City chamber sees major problems in sovereign wealth fund paper

Deodat Indar

The Georgetown Chamber of Commerce  and Industry (GGCI) will be looking carefully at the Green Paper on the proposed Sovereign Wealth Fund (SWF)  as it has found a lot of “leakages from the start to end”, its President Deodat Indar says.

At a press conference on Wednesday, Indar raised concerns about several oil and gas issues including Local Content legislation, the Memorandum of Understanding that will be signed between the Government of Guyana and the Government of Trinidad and Tobago and the Green Paper that was revealed in Parliament last month.

“The Government has put out a Green Paper [and] this Chamber of Commerce, on October 5, will be hosting an energy forum to discuss this among other things in energy,” he said, while noting that he has personally looked through the Green Paper and the Petroleum Committee of the GCCI will relay the Chamber’s official position on it soon.

However, from his initial review of the document, he has concluded that there is a lot of work that has to be done on it.

“I see a lot of big institutions have lent their voice to this; the IMF [International Monetary Fund], Commonwealth and the World Bank… But we are going to look at it because right now from the start to end it has a lot of leakages,” he asserted, while highlighting that there is too much power concentrated in certain areas and there is also a need for there to be a national discussion where the entire country can lend its voice in creating an adequate system that will be beneficial to all.

Indar contended that there is a need to examine the sustainability test for SWF withdrawals properly as well as the role of Parliament, which he said should be expanded more.

“We have the role [of Parliament] here is to approve the fund and the annual budget [and] we believe that the reporting responsibility should be to Parliament. The Ministry of Finance… we believe that they have too much of a role,” Indar added, while stating that they also have an issue with the sovereign investment committee, which is currently too narrow and the GCCI also has an issue with one person “saying what to do with millions.”

He also added that the role of the Bank of Guyana needs to be examined as well as the eligible asset classes for investing oil revenue.

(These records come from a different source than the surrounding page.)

(* ===== verification/NbdInit.v ===== *)
(** * src/nbd/nbd.c: setting the server up and shutting it down

    The results of the calls an initializer makes are given by a [calls]
    record; the initializer is the sequence of these calls and of the releases
    on its error paths, and the resources it holds when it returns are part of
    the result. *)
From S2P Require Import Prelude Words Memory NbdEnv Nbd.

(** ** Definitions *)

Inductive resource :=
  | File_descriptor | Addrinfo | Event_base | Redis_context | Handle | Signal_event
  | Listener.

#[export] Instance resource_eq_dec : EqDecision resource.
Proof. solve_decision. Defined.

(** What the calls return; [None] and [false] are failures. *)
Record calls := {
  stat_size : option Z;
  open_fd : option Z;
  getaddrinfo_ok : bool;
  event_base_new_ok : bool;
  redisAsyncConnect_ok : bool;
  set_disconnect_ok : bool;
  malloc_ok : bool;
  evsignal_new_ok : bool;
  event_add_ok : bool;
  listener_ok : bool;
  select_ok : bool;  (** [redisAsyncCommand(... "select %d" ...) == REDIS_OK] *)
}.

Abbreviation held := (list resource).

Definition release (r : resource) (h : held) : held := filter (λ x, x ≠ r) h.
Definition releases (rs : list resource) (h : held) : held := foldr release h rs.

(** [if (!evsignal || event_add(evsignal, NULL) < 0)]: the event exists as soon
    as it has been created. *)
Definition signal_event (e : calls) (h : held) : held * bool :=
  if evsignal_new_ok e then (Signal_event :: h, event_add_ok e) else (h, false).

Definition mk_handle (fd size : Z) (name : list Z) (redis : bool) : nbd_handle :=
  {| nh_fd := fd; nh_size := u64 size; nh_export_name := name;
     nh_name_len := u32 (zlen name); nh_redis := redis |}.

(** The pointer arguments are [None] when null; a null result is [None]. *)
Definition nbd_init_file (e : calls) (export_name fname nodename port : option (list Z)) :
    option nbd_handle * held :=
  match export_name, fname, port with
  | Some name, Some _, Some _ =>
      match stat_size e with
      | None => (None, [])
      | Some size =>
      match open_fd e with
      | None => (None, [])
      | Some fd =>
        let h := [File_descriptor] in
        if negb (getaddrinfo_ok e) then (None, h) else
        let h := Addrinfo :: h in
        if negb (event_base_new_ok e)
        then (None, releases [Addrinfo; File_descriptor] h) else
        let h := Event_base :: h in
        if negb (malloc_ok e)
        then (None, releases [Addrinfo; File_descriptor; Event_base] h) else
        let h := Handle :: h in
        let '(h, ok) := signal_event e h in
        if negb ok
        then (None, releases [Addrinfo; File_descriptor; Event_base] h) else
        if negb (listener_ok e)
        then (None, releases [Addrinfo; File_descriptor; Event_base; Handle] h) else
        let h := Listener :: h in
        (Some (mk_handle fd size name false), release Addrinfo h)
      end end
  | _, _, _ => (None, [])
  end.

(** Common to the two initializers with a Redis connection, from the network
    socket on; [None] is the abort of a failing [assert]. *)
Definition init_redis_from (e : calls) (fd size : Z) (name : list Z) (h : held) :
    option (option nbd_handle * held) :=
  if negb (getaddrinfo_ok e) then Some (None, h) else
  let h := Addrinfo :: h in
  if negb (event_base_new_ok e) then Some (None, release Addrinfo h) else
  let h := Event_base :: h in
  if negb (redisAsyncConnect_ok e)
  then Some (None, releases [Addrinfo; Event_base] h) else
  let h := Redis_context :: h in
  if negb (set_disconnect_ok e)
  then Some (None, releases [Redis_context; Addrinfo; Event_base] h) else
  if negb (malloc_ok e) then Some (None, releases [Addrinfo; Event_base] h) else
  let h := Handle :: h in
  let '(h, ok) := signal_event e h in
  if negb ok then Some (None, releases [Addrinfo; Event_base] h) else
  if negb (listener_ok e)
  then Some (None, releases [Addrinfo; Event_base; Handle] h) else
  let h := Listener :: h in
  if negb (select_ok e) then None else
  Some (Some (mk_handle fd size name true), release Addrinfo h).

Definition nbd_init_both (e : calls) (export_name redis_server nodename port : option (list Z))
    (fsize : Z) : option (option nbd_handle * held) :=
  match redis_server, nodename, port, export_name with
  | Some _, Some _, Some _, Some name =>
      match stat_size e with
      | None => Some (None, [])
      | Some _ =>
          match open_fd e with
          | None => Some (None, [])
          | Some fd => init_redis_from e fd fsize name [File_descriptor]
          end
      end
  | _, _, _, _ => Some (None, [])
  end.

Definition nbd_init_redis (e : calls) (export_name redis_server nodename port : option (list Z))
    (fsize : Z) : option (option nbd_handle * held) :=
  match redis_server, nodename, port, export_name with
  | Some _, Some _, Some _, Some name => init_redis_from e (-1) fsize name []
  | _, _, _, _ => Some (None, [])
  end.

(** [if (handle->fd) close(handle->fd); if (handle->eb) event_base_free(handle->eb);] *)
Definition nbd_shutdown (handle : option nbd_handle) (h : held) : held :=
  match handle with
  | None => h
  | Some n =>
      let h := if negb (nh_fd n =? 0) then release File_descriptor h else h in
      release Event_base h
  end.

(** ** Properties *)

(** Case analysis on every call; what is held is then a concrete list. *)
Ltac each_call :=
  unfold init_redis_from, signal_event;
  repeat match goal with
  | |- context [if negb ?b then _ else _] => destruct b; cbn [negb]
  | |- context [if ?b then (_, _) else (_, _)] => destruct b; cbn
  end;
  let E := fresh in
  intros E; first [discriminate E | injection E as <-];
  apply (bool_decide_unpack _); vm_compute; exact I.

(** What an initializer holds when it fails after opening the image:
    [nbd_init_file] has closed the descriptor unless the address lookup failed,
    while [nbd_init_both] has not closed it on any of its error paths. *)
Theorem nbd_init_descriptor_leak e name fname node port server fsize fd size :
  stat_size e = Some size → open_fd e = Some fd →
  (∀ h, nbd_init_file e (Some name) (Some fname) node (Some port) = (None, h) →
     (File_descriptor ∈ h ↔ getaddrinfo_ok e = false)) ∧
  (∀ h, nbd_init_both e (Some name) (Some server) (Some fname) (Some port) fsize
        = Some (None, h) → File_descriptor ∈ h).
Proof.
  intros Es Eo. unfold nbd_init_file, nbd_init_both. rewrite Es, Eo. split; intros h.
  - each_call.
  - each_call.
Qed.

Definition witness_calls (listener : bool) : calls :=
  {| stat_size := Some 4096; open_fd := Some 5; getaddrinfo_ok := true;
     event_base_new_ok := true; redisAsyncConnect_ok := true; set_disconnect_ok := true;
     malloc_ok := true; evsignal_new_ok := true; event_add_ok := true;
     listener_ok := listener; select_ok := true |}.

Lemma nbd_init_descriptor_leak_witness :
  ∃ h, nbd_init_both (witness_calls false) (Some []) (Some []) (Some []) (Some []) 4096
       = Some (None, h) ∧ File_descriptor ∈ h.
Proof.
  eexists. split; [reflexivity|].
  apply (nbd_init_descriptor_leak (witness_calls false) [] [] None [] [] 4096 5 4096); done.
Defined.

(** When every call succeeds the three initializers return a handle with
    the export's name, its length and size, and the descriptor (none for the
    Redis-only server), and hold everything but the address list; shutting
    down then releases the descriptor and the event base and nothing else. *)
Theorem nbd_init_ok e name fname node port server fsize fd :
  stat_size e = Some fsize → open_fd e = Some fd → 0 < fd →
  getaddrinfo_ok e = true → event_base_new_ok e = true → redisAsyncConnect_ok e = true →
  set_disconnect_ok e = true → malloc_ok e = true → evsignal_new_ok e = true →
  event_add_ok e = true → listener_ok e = true → select_ok e = true →
  ∃ h1 h2 h3,
    nbd_init_file e (Some name) (Some fname) (Some node) (Some port)
      = (Some (mk_handle fd fsize name false), h1) ∧
    nbd_init_both e (Some name) (Some server) (Some node) (Some port) fsize
      = Some (Some (mk_handle fd fsize name true), h2) ∧
    nbd_init_redis e (Some name) (Some server) (Some node) (Some port) fsize
      = Some (Some (mk_handle (-1) fsize name true), h3) ∧
    h1 = [Listener; Signal_event; Handle; Event_base; File_descriptor] ∧
    h2 = [Listener; Signal_event; Handle; Redis_context; Event_base; File_descriptor] ∧
    h3 = [Listener; Signal_event; Handle; Redis_context; Event_base] ∧
    nbd_shutdown (Some (mk_handle fd fsize name true)) h2
      = [Listener; Signal_event; Handle; Redis_context].
Proof.
  intros Es Eo Hfd Eg Ee Er Ed Em Ev Ea El Ec.
  unfold nbd_init_file, nbd_init_both, nbd_init_redis, init_redis_from, signal_event.
  rewrite Es, Eo, Eg, Ee, Er, Ed, Em, Ev, Ea, El, Ec. cbn [negb].
  do 3 eexists. do 3 (split; [reflexivity|]). split_and!; [done..|].
  unfold nbd_shutdown. cbn [nh_fd mk_handle]. by rewrite (proj2 (Z.eqb_neq _ _)) by lia.
Qed.

Lemma nbd_init_ok_witness :
  nbd_init_file (witness_calls true) (Some [100]) (Some []) (Some []) (Some [])
  = (Some (mk_handle 5 4096 [100] false),
     [Listener; Signal_event; Handle; Event_base; File_descriptor]).
Proof.
  destruct (nbd_init_ok (witness_calls true) [100] [] [] [] [] 4096 5)
    as (h1 & h2 & h3 & E1 & _ & _ & -> & _); done.
Defined.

“The entire eligible asset classes need to be looked at and how you are going to measure loss, how often it will be reported, and who will be managing them,” Indar contended, while adding that they will be providing written responses of their review to the government and will also have a national forum where the terms will be discussed.

He added that “it does not look right” from an investment perspective.

The green paper lays out fiscal rules for the management of the proposed Natural Resource Fund (NRF) but with the Ministry of Finance as the overall manager and its minister having a key role in composing the macroeconomic committee which would be responsible for determining how those funds are apportioned.

“The Macroeconomic Committee would determine the Economically Sustainable Amount and would consist of the following five members appointed by the Minister of Finance,” the document states. It points out that a representative of the Minister of Finance will be the Chairperson and one of the members, a leading expert in macroeconomics, shall also be appointed by the Minister with the approval of Cabinet. Also among the five members would be a representative of the Bank of Guyana to be nominated by the governor. Critics would likely see this candidate as a third nominee of the government.  The other two persons would be a member from academia or the private sector nominated by the Opposition Leader and a member from academia or the private sector nominated by the Institute of Chartered Accountants of Guyana.